**What the task asks:**
The line with "Definition worker_ok (s", the line with "(** Who is where", and all lines between them in the material below: return these exactly, and no others.
* * *
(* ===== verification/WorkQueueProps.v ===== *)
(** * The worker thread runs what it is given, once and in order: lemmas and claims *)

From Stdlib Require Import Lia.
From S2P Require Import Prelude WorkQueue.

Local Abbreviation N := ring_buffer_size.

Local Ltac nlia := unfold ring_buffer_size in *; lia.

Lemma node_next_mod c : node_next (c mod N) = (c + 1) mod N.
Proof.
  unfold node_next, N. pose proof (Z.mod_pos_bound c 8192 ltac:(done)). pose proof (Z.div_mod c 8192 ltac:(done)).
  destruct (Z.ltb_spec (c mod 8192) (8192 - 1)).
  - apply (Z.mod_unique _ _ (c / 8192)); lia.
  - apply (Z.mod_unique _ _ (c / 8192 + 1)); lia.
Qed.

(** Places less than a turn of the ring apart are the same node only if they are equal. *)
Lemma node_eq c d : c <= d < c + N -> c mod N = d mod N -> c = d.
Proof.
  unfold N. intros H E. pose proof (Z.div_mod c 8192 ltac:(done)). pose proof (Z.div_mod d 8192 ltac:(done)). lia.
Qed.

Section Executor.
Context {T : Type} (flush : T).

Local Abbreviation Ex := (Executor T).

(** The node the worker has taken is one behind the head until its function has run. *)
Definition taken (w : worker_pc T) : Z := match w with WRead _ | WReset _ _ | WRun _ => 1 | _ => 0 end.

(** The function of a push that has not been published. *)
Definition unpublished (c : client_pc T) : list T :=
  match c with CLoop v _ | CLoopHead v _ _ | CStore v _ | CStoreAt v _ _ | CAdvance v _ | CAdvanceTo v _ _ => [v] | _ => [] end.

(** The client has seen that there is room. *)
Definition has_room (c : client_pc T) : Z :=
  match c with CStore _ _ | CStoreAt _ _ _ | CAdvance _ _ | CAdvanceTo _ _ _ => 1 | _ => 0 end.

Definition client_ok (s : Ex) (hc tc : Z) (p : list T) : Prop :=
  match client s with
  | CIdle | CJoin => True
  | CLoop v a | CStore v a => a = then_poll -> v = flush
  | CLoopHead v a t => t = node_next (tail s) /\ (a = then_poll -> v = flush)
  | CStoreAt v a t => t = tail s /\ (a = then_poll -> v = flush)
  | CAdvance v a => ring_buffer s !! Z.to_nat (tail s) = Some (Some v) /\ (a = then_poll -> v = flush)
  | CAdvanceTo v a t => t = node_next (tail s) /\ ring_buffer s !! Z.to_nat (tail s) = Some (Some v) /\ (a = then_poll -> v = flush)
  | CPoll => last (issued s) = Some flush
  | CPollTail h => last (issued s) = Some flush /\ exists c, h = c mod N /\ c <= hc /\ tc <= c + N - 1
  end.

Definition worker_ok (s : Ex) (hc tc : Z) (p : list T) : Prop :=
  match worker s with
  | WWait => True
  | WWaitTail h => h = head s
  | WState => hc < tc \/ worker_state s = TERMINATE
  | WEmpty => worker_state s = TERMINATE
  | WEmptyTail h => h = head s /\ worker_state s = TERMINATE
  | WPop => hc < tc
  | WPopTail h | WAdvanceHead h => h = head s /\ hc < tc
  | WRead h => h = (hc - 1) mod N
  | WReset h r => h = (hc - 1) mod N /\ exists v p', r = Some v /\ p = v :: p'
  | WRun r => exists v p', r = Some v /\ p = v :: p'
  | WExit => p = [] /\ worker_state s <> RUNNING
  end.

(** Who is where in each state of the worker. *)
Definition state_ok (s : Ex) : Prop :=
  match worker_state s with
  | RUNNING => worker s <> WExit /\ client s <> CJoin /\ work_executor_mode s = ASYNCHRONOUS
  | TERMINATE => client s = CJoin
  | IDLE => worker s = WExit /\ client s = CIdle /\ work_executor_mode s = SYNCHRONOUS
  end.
* * *
**The completed task:**
Definition worker_ok (s : Ex) (hc tc : Z) (p : list T) : Prop :=
  match worker s with
  | WWait => True
  | WWaitTail h => h = head s
  | WState => hc < tc \/ worker_state s = TERMINATE
  | WEmpty => worker_state s = TERMINATE
  | WEmptyTail h => h = head s /\ worker_state s = TERMINATE
  | WPop => hc < tc
  | WPopTail h | WAdvanceHead h => h = head s /\ hc < tc
  | WRead h => h = (hc - 1) mod N
  | WReset h r => h = (hc - 1) mod N /\ exists v p', r = Some v /\ p = v :: p'
  | WRun r => exists v p', r = Some v /\ p = v :: p'
  | WExit => p = [] /\ worker_state s <> RUNNING
  end.

(** Who is where in each state of the worker. *)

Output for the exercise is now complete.